[[ Records to use, beginning ]]

(** X3. [_apply_removals] on the matching active records of a well-formed
    store: when nothing matches it fails, and neither the store nor the
    audit trail changes; otherwise it removes every matched record,
    reports their number and labels, appends exactly one audit entry that
    carries the same number, and the active and removed counts move by
    that number.  The metrics of past ingestions are not touched. *)
Theorem X3_apply_removals_accounting
  (clock : nat → datetime) (P : ConditionRecord → bool)
  (action target reason : string) (eng : CorrectionEngine) :
  store_wf (store eng) →
  (matching_active P (store eng) = [] →
   _apply_removals clock (matching_active P (store eng)) action target reason eng
   = (_no_match target eng, eng)
   ∧ success (_no_match target eng) = false
   ∧ records_removed (_no_match target eng) = 0
   ∧ active_remaining (_no_match target eng)
     = ConditionStore.active_count (store eng))
  ∧ (matching_active P (store eng) ≠ [] →
     success
       (_apply_removals clock (matching_active P (store eng)) action target
          reason eng).1 = true
     ∧ records_removed
         (_apply_removals clock (matching_active P (store eng)) action target
            reason eng).1
       = length (matching_active P (store eng))
     ∧ removed_conditions
         (_apply_removals clock (matching_active P (store eng)) action target
            reason eng).1
       = Some (map removal_label (matching_active P (store eng)))
     ∧ active_remaining
         (_apply_removals clock (matching_active P (store eng)) action target
            reason eng).1
       = ConditionStore.active_count
           (store (_apply_removals clock (matching_active P (store eng))
                     action target reason eng).2)
     ∧ ConditionStore.active_count
         (store (_apply_removals clock (matching_active P (store eng))
                   action target reason eng).2)
       + length (matching_active P (store eng))
       = ConditionStore.active_count (store eng)
     ∧ ConditionStore.removed_count
         (store (_apply_removals clock (matching_active P (store eng))
                   action target reason eng).2)
       = ConditionStore.removed_count (store eng)
         + length (matching_active P (store eng))
     ∧ corrections
         (dashboard (_apply_removals clock (matching_active P (store eng))
                       action target reason eng).2)
       = corrections (dashboard eng)
         ++ [mkCorrectionEntry
               (Datetime.isoformat
                  (Datetime.now_utc
                     (clock (length (matching_active P (store eng))))))
               action target reason (length (matching_active P (store eng)))]
     ∧ ingestion_batches
         (dashboard (_apply_removals clock (matching_active P (store eng))
                       action target reason eng).2)
       = ingestion_batches (dashboard eng)).
Proof.
  intros Hwf. destruct (matching_active_ok P (store eng) Hwf) as [Hok Hnd].
  destruct (removal_fold_all clock reason (matching_active P (store eng))
              ([], store eng) Hok Hnd) as (F1 & F2 & F3 & F4).
  cbn [fst snd app] in F1, F2, F3, F4.
  split.
  - intros ->. done.
  - intros Hne. destruct (matching_active P (store eng)) as [|m ms] eqn:E;
      [done|].
    unfold _apply_removals. cbn [fst snd success records_removed
      removed_conditions active_remaining store dashboard
      Monitoring.record_correction corrections ingestion_batches].
    rewrite F1. rewrite !length_map.
    split_and!; done.
Qed.

Lemma X3_apply_removals_accounting_witness :
  records_removed
    (_apply_removals (fun _ => Sample.clock)
       (matching_active
          (fun r => PyStr.contains "latent" (searchable_text r))
          [entry Sample.asthma; entry Sample.latent_tb])
       "remove_by_text" "latent" "not mine"
       (mkCorrectionEngine [entry Sample.asthma; entry Sample.latent_tb]
          Monitoring.empty)).1 = 1
  ∧ ConditionStore.removed_count
      (store (_apply_removals (fun _ => Sample.clock)
                (matching_active
                   (fun r => PyStr.contains "latent" (searchable_text r))
                   [entry Sample.asthma; entry Sample.latent_tb])
                "remove_by_text" "latent" "not mine"
                (mkCorrectionEngine [entry Sample.asthma; entry Sample.latent_tb]
                   Monitoring.empty)).2) = 1.
Proof.
  assert (Hwf : store_wf [entry Sample.asthma; entry Sample.latent_tb]).
  { apply (store_wf_add Sample.latent_tb [entry Sample.asthma]),
      (store_wf_add Sample.asthma ConditionStore.empty), store_wf_empty. }
  destruct (X3_apply_removals_accounting (fun _ => Sample.clock)
              (fun r => PyStr.contains "latent" (searchable_text r))
              "remove_by_text" "latent" "not mine"
              (mkCorrectionEngine [entry Sample.asthma; entry Sample.latent_tb]
                 Monitoring.empty) Hwf) as [_ H].
  destruct H as (_ & H2 & _ & _ & _ & H6 & _).
  - intros E. vm_compute in E. discriminate E.
  - split; [exact H2 | exact H6].
Defined.

(** Which records a bulk removal changes. *)
Lemma bulk_removal_records clock (P : ConditionRecord → bool)
  action target reason eng k r :
  store_wf (store eng) →
  PyDict.get (store eng) k = Some r →
  (is_removed r = false → P r = true →
   ∃ t, PyDict.get
          (store (_apply_removals clock (matching_active P (store eng))
                    action target reason eng).2) k
        = Some (ConditionStore.mark_removed t reason r))
  ∧ (is_removed r = true ∨ P r = false →
     PyDict.get
       (store (_apply_removals clock (matching_active P (store eng))
                 action target reason eng).2) k
     = Some r).
Proof.
  intros Hwf Hget. rewrite apply_removals_store.
  destruct (removal_fold clock reason (matching_active P (store eng))
              ([], store eng) k) as (F1 & F2 & _).
  cbn [snd] in F1, F2. split.
  - intros Hact HP. apply (F1 r Hget Hact).
    by apply (matched_ids P (store eng) k r Hwf Hget Hact).
  - intros [Hrem|HP]; apply (F2 r Hget); [by left|].
    destruct (is_removed r) eqn:Hact; [by left|]. right.
    intros Hin%(matched_ids P (store eng) k r Hwf Hget Hact). congruence.
Qed.

Lemma bulk_removal_absent clock (P : ConditionRecord → bool)
  action target reason eng k :
  PyDict.get (store eng) k = None →
  PyDict.get
    (store (_apply_removals clock (matching_active P (store eng))
              action target reason eng).2) k = None.
Proof.
  intros Hget. rewrite apply_removals_store.
  by apply (removal_fold clock reason (matching_active P (store eng))
              ([], store eng) k).
Qed.

Lemma bulk_removal_wf clock matched action target reason eng :
  store_wf (store eng) →
  store_wf (store (_apply_removals clock matched action target reason eng).2).
Proof.
  intros Hwf. rewrite apply_removals_store.
  by apply (removal_fold_wf clock reason matched ([], store eng)).
Qed.

(** A record is removed by a bulk removal exactly when it was active and
    passes the test. *)
Lemma bulk_removal_iff clock (P : ConditionRecord → bool)
  action target reason eng k r :
  store_wf (store eng) →
  PyDict.get (store eng) k = Some r → is_removed r = false →
  removed_in
    (store (_apply_removals clock (matching_active P (store eng))
              action target reason eng).2) k
  ↔ P r = true.
Proof.
  intros Hwf Hget Hact.
  destruct (bulk_removal_records clock P action target reason eng k r Hwf Hget)
    as [B1 B2].
  split.
  - intros (r' & Hr' & Hrem). destruct (P r) eqn:HP; [done|].
    rewrite (B2 (or_intror eq_refl)) in Hr'. injection Hr' as <-. congruence.
  - intros HP. destruct (B1 Hact HP) as [t Ht]. eexists. split; [exact Ht|done].
Qed.

(** X4. [remove_by_text] soft-removes an active record exactly when its
    searchable text contains the lower-cased target; every other record,
    active or removed, is left as it was, and no key appears or
    disappears. *)
Theorem X4_remove_by_text_exact
  (clock : nat → datetime) (target reason : string) (eng : CorrectionEngine)
  (k : string) (r : ConditionRecord) :
  store_wf (store eng) →
  PyDict.get (store eng) k = Some r →
  (is_removed r = false →
   removed_in (store (remove_by_text clock target reason eng).2) k
   ↔ PyStr.contains (PyStr.lower target) (searchable_text r) = true)
  ∧ (is_removed r = true
     ∨ PyStr.contains (PyStr.lower target) (searchable_text r) = false →
     PyDict.get (store (remove_by_text clock target reason eng).2) k = Some r)
  ∧ PyDict.keys (store (remove_by_text clock target reason eng).2)
    = PyDict.keys (store eng).
Proof.
  intros Hwf Hget. unfold remove_by_text.
  change (List.filter
            (fun r0 => PyStr.contains (PyStr.lower target) (searchable_text r0))
            (ConditionStore.get_all_active (store eng)))
    with (matching_active
            (fun r0 => PyStr.contains (PyStr.lower target) (searchable_text r0))
            (store eng)).
  set (P := fun r0 : ConditionRecord =>
              PyStr.contains (PyStr.lower target) (searchable_text r0)).
  split_and!.
  - intros Hact.
    exact (bulk_removal_iff clock P _ _ _ eng k r Hwf Hget Hact).
  - exact (proj2 (bulk_removal_records clock P _ _ _ eng k r Hwf Hget)).
  - rewrite apply_removals_store.
    destruct (matching_active_ok
                (fun r0 => PyStr.contains (PyStr.lower target) (searchable_text r0))
                (store eng) Hwf) as [Hok Hnd].
    by apply (removal_fold_all clock reason _ ([], store eng) Hok Hnd).
Qed.

(** X5. [remove_by_code] soft-removes an active record exactly when the
    code, as given, is one of its [all_codes]; every other record is left
    as it was. *)
Theorem X5_remove_by_code_exact
  (clock : nat → datetime) (code reason : string) (eng : CorrectionEngine)
  (k : string) (r : ConditionRecord) :
  store_wf (store eng) →
  PyDict.get (store eng) k = Some r →
  (is_removed r = false →
   removed_in (store (remove_by_code clock code reason eng).2) k
   ↔ code ∈ all_codes r)
  ∧ (is_removed r = true ∨ code ∉ all_codes r →
     PyDict.get (store (remove_by_code clock code reason eng).2) k = Some r).
Proof.
  intros Hwf Hget. unfold remove_by_code.
  change (List.filter (fun r0 => bool_decide (code ∈ all_codes r0))
            (ConditionStore.get_all_active (store eng)))
    with (matching_active (fun r0 => bool_decide (code ∈ all_codes r0))
            (store eng)).
  set (P := fun r0 : ConditionRecord => bool_decide (code ∈ all_codes r0)).
  split.
  - intros Hact.
    rewrite (bulk_removal_iff clock P _ _ _ eng k r Hwf Hget Hact).
    apply bool_decide_eq_true.
  - intros H.
    apply (bulk_removal_records clock P _ _ _ eng k r Hwf Hget).
    destruct H as [H|H]; [by left|]. right. by apply bool_decide_eq_false.
Qed.

Lemma predicates_admin_codes :
  PyDict.get PREDICATES "admin_codes"
  = Some (mkRemovalPredicate "admin_codes"
            "Non-clinical administrative entries" [] ∅ ∅ ["admin_code"]).
Proof. reflexivity. Qed.

(** X6. [remove_by_predicate("admin_codes", reason)] soft-removes an active
    record exactly when its quality flags contain [admin_code]; texts and
    codes play no part, and every other record is left as it was. *)
Theorem X6_admin_codes_predicate
  (clock : nat → datetime) (reason : string) (eng : CorrectionEngine)
  (k : string) (r : ConditionRecord) :
  store_wf (store eng) →
  PyDict.get (store eng) k = Some r →
  (is_removed r = false →
   removed_in
     (store (remove_by_predicate clock "admin_codes" reason eng).2) k
   ↔ "admin_code" ∈ quality_flags r)
  ∧ (is_removed r = true ∨ "admin_code" ∉ quality_flags r →
     PyDict.get
       (store (remove_by_predicate clock "admin_codes" reason eng).2) k
     = Some r).
Proof.
  intros Hwf Hget. unfold remove_by_predicate.
  rewrite predicates_admin_codes.
  set (pred := mkRemovalPredicate _ _ _ _ _ _).
  change (List.filter (fun r0 => _matches_predicate r0 pred)
            (ConditionStore.get_all_active (store eng)))
    with (matching_active (fun r0 => _matches_predicate r0 pred) (store eng)).
  assert (HP : ∀ r0, _matches_predicate r0 pred
                     = bool_decide ("admin_code" ∈ quality_flags r0)).
  { intros r0. unfold _matches_predicate, pred.
    cbn [pred_text_patterns pred_icd10_codes pred_snomed_codes
           pred_quality_flags existsb].
    rewrite !(bool_decide_eq_false_2 (∅ ≠ ∅)) by (by intros []).
    cbn [andb orb]. by rewrite orb_false_r. }
  set (P := fun r0 : ConditionRecord => _matches_predicate r0 pred).
  split.
  - intros Hact.
    rewrite (bulk_removal_iff clock P _ _ _ eng k r Hwf Hget Hact).
    unfold P. rewrite HP. apply bool_decide_eq_true.
  - intros H.
    apply (bulk_removal_records clock P _ _ _ eng k r Hwf Hget).
    destruct H as [H|H]; [by left|]. right. unfold P. rewrite HP.
    by apply bool_decide_eq_false.
Qed.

[[ Records to use, end ]]

**Task item**
Determine how many lines of the listing above include the word "Sample", and report that number only.

**Worked solution**
11